Transforming a room into one suitable for hosting refugees from Ukraine goes a long way in making them feel welcome and safe. But where to start? Professional decluttering coach Maya Rooz (The Life Curator) offers a simple six-step guide to preparing a room for your Ukrainian guests.
Step 1: Start with the trash
The hardest part of decluttering a guest room is getting started. Here, Maya offers a simple tip: start with the trash. “Take a trash bag and go into the room and literally look for trash,” she says. “Even if you think there isn’t one, you will always find something to throw away. That will also give you the momentum you need to take the next steps.”
Step 2: Find things you can donate
Once the trash is cleared, it’s on to the things you don’t want to throw away but don’t want to keep either. “Look for items to donate,” Maya suggests. “You can ask your guests if they need any of it, for example, clothes, toys, etc. Bring the rest to a donation center.”
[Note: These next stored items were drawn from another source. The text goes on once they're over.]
(** ** The claims about the test runner *)

(** C9: without [--test-launcher-jobs], or with the value 0, the test
    concurrency is the default 4 and the child arguments hold
    "--test-launcher-jobs=4"; a value other than 0 is the test concurrency
    and is what the jobs argument carries. *)
Theorem default_test_concurrency (package_t : Type) (args : @Args package_t) :
  In ("--test-launcher-jobs=" ++ format_d (test_concurrency args))
     (build_child_args args)
  /\ ((test_launcher_jobs args = None \/ test_launcher_jobs args = Some 0) ->
      test_concurrency args = DEFAULT_TEST_CONCURRENCY
      /\ In "--test-launcher-jobs=4" (build_child_args args)
      /\ In "--test-launcher-jobs=4" (run_child_args args))
  /\ (forall n,
        test_launcher_jobs args = Some n -> n <> 0 ->
        test_concurrency args = n
        /\ In ("--test-launcher-jobs=" ++ format_d n) (build_child_args args)
        /\ In ("--test-launcher-jobs=" ++ format_d n) (run_child_args args)).
Proof.
  pose proof (build_child_args_jobs package_t args) as Hjobs.
  split; [exact Hjobs|]. split.
  - intros Habsent.
    assert (Hc : test_concurrency args = DEFAULT_TEST_CONCURRENCY).
    { unfold test_concurrency. destruct Habsent as [-> | ->]; reflexivity. }
    rewrite Hc in Hjobs. split; [exact Hc|]. split; [exact Hjobs|].
    apply run_child_args_incl. exact Hjobs.
  - intros n Hn Hne.
    assert (Hc : test_concurrency args = n).
    { unfold test_concurrency. rewrite Hn. cbn [truthy_int unwrap_int].
      apply Z.eqb_neq in Hne. now rewrite Hne. }
    rewrite Hc in Hjobs. split; [exact Hc|]. split; [exact Hjobs|].
    apply run_child_args_incl. exact Hjobs.
Qed.

Example child_args_jobs_zero :
  build_child_args (with_jobs 0)
  = ["--test-launcher-retry-limit=0"; "--test-launcher-jobs=4";
     "--test-launcher-summary-output=/data/test_summary.json"]
  /\ run_child_args (with_jobs 8)
     = ["--test-launcher-retry-limit=0"; "--test-launcher-jobs=8";
        "--test-launcher-summary-output=/data/test_summary.json";
        "--test-launcher-filter-file=/data/test_filter.txt"].
Proof. split; reflexivity. Qed.

(** C10 (as amended): the child arguments always start with
    "--test-launcher-retry-limit=0"; when [--test-launcher-retry-limit] is
    given with a value that is not empty, "--test-launcher-retry-limit="
    with that value stands further on in the list, and the first entry
    stays. *)
Theorem retry_limit_appended (package_t : Type) (args : @Args package_t) :
  (exists rest,
     build_child_args args = "--test-launcher-retry-limit=0" :: rest)
  /\ (exists rest,
        run_child_args args = "--test-launcher-retry-limit=0" :: rest)
  /\ (forall v,
        test_launcher_retry_limit args = Some v -> v <> "" ->
        starts_then "--test-launcher-retry-limit=0"
          ("--test-launcher-retry-limit=" ++ v) (build_child_args args)
        /\ starts_then "--test-launcher-retry-limit=0"
             ("--test-launcher-retry-limit=" ++ v) (run_child_args args)).
Proof.
  destruct (build_child_args_starts package_t args) as [z [rest Hstart]].
  split; [eauto|]. split.
  - unfold run_child_args. rewrite Hstart.
    destruct (truthy_str _); eexists; reflexivity.
  - intros v Hv Hne.
    pose proof (build_child_args_retry package_t args v Hv Hne) as H.
    split; [exact H|]. unfold run_child_args.
    destruct (truthy_str _); [apply starts_then_append|]; exact H.
Qed.
(** * Workspace search: file walker, ripgrep text search and raw search service

    A shallow embedding of the search subsystem
    ([fileSearch.ts], [ripgrepTextSearch.ts], [rawSearchService.ts], and
    [DiskSearch] of [searchService.ts]) and the properties of it that the
    design document states or that the code shows.

    JavaScript strings are sequences of UTF-16 code units and are modelled
    as [list N]; callbacks that the code invokes ([onResult], [done],
    [emit], [kill]) are modelled as entries appended to an effect trace that
    is threaded through the state. *)

From Stdlib Require Import List ZArith NArith Bool Lia String Ascii.
From stdpp Require Import gmap.
Import ListNotations.

(* ================================================================== *)
(** * JavaScript strings *)
(* ================================================================== *)

(** A JavaScript string: its UTF-16 code units. *)
Abbreviation jsstring := (list N).

Module JS.

(** A literal: the code units of an ASCII string. *)
Definition lit (s : string) : jsstring :=
  map N_of_ascii (list_ascii_of_string s).

Fixpoint eqb (a b : jsstring) : bool :=
  match a, b with
  | [], [] => true
  | x :: a', y :: b' => (x =? y)%N && eqb a' b'
  | _, _ => false
  end.

(** A string used as a condition: the empty string is falsy. *)
Definition truthy (s : jsstring) : bool :=
  match s with [] => false | _ :: _ => true end.

(** [undefined], [null] and [''] are all falsy. *)
Definition truthyOpt (s : option jsstring) : bool :=
  match s with Some s' => truthy s' | None => false end.

(** ECMAScript [LineTerminator]: LF, CR, LS, PS. *)
Definition isLineTerminator (c : N) : bool :=
  ((c =? 10) || (c =? 13) || (c =? 8232) || (c =? 8233))%N.

(** ECMAScript [WhiteSpace] and [LineTerminator], the characters removed
    by [String.prototype.trim]. *)
Definition isWhiteSpace (c : N) : bool :=
  ((c =? 9) || (c =? 11) || (c =? 12) || (c =? 32) || (c =? 160)
   || (c =? 5760) || ((8192 <=? c) && (c <=? 8202)) || (c =? 8239)
   || (c =? 8287) || (c =? 12288) || (c =? 65279))%N
  || isLineTerminator c.

Fixpoint trimStart (s : jsstring) : jsstring :=
  match s with
  | [] => []
  | c :: r => if isWhiteSpace c then trimStart r else s
  end.

Definition trimEnd (s : jsstring) : jsstring := rev (trimStart (rev s)).

Definition trim (s : jsstring) : jsstring := trimEnd (trimStart s).

(** [strings.startsWith(haystack, needle)] (vs/base/common/strings): the
    haystack begins with the needle. *)
Fixpoint startsWith (haystack needle : jsstring) {struct needle} : bool :=
  match needle, haystack with
  | [], _ => true
  | n :: needle', h :: haystack' => (h =? n)%N && startsWith haystack' needle'
  | _ :: _, [] => false
  end.

(** [s.indexOf(c) >= 0] for a one-character needle. *)
Definition contains (s : jsstring) (c : N) : bool :=
  existsb (N.eqb c) s.

(** [s.substr(start, len)] for [start >= 0]. *)
Definition substr (s : jsstring) (start : Z) (len : nat) : jsstring :=
  firstn len (skipn (Z.to_nat start) s).

(** An index argument of [slice]: negative values count from the end,
    and the result is clamped to [0 .. length]. *)
Definition sliceIndex (n : Z) (k : Z) : nat :=
  if (k <? 0)%Z then Z.to_nat (Z.max (n + k) 0) else Z.to_nat (Z.min k n).

(** [s.slice(start, end)]. *)
Definition slice (s : jsstring) (start stop : Z) : jsstring :=
  let n := Z.of_nat (length s) in
  let a := sliceIndex n start in
  let b := sliceIndex n stop in
  firstn (b - a) (skipn a s).

(** [s.slice(start)]. *)
Definition sliceFrom (s : jsstring) (start : Z) : jsstring :=
  skipn (sliceIndex (Z.of_nat (length s)) start) s.

(** [parts.join('')]. *)
Definition join (parts : list jsstring) : jsstring := concat parts.

(** [s.split('\n')]: always at least one piece. *)
Fixpoint splitLF (s : jsstring) : list jsstring :=
  match s with
  | [] => [[]]
  | c :: r =>
      if (c =? 10)%N then [] :: splitLF r
      else match splitLF r with
           | l :: ls => (c :: l) :: ls
           | [] => [[c]]
           end
  end.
Step 3: Look for the outsider
The next step is to look for things that don’t seem to fit in the space – things that have somehow wandered in but look out of place. “Find anything that doesn’t normally belong there, but was put there anyway, and return it to its ‘home’. If it doesn’t have one, or if that particular room is its ‘home’ after all, then leave it there. But then try to put it in a box, basket or container,” she advises. In this way, unnecessary clutter is eliminated and the room is visually appealing and orderly.
Step 4: Create space in the closet
Now that the room looks cleaner, it’s time to turn to the closet or dresser. Empty them out completely so your guests have their own space without being reminded daily that they are living in someone else’s house. “Your guests will be grateful to have a clean place to put their belongings,” Maya says.
Step 5: Design neutral
Your visitors should feel at home and safe with you. This includes creating space that they can claim for themselves. “Remove all personal photos and memorabilia,” advises Maya. “Make the space as neutral as possible for your guests.” You can replace private photos with neutral images, but avoid things that seem sentimental and might draw your guests’ attention or remind them of the things they’ve lost.
Step 6: Ask your guests
Finally, when your guests arrive, ask them what they need and don’t need in the room. Maya emphasizes that it is important here to be open, empathetic and flexible. “They’ll probably be shy or proud, so try to see and hear beyond the words they say,” she says. At the end of the day, it’s about making them feel welcome and at home in the way that works best for them.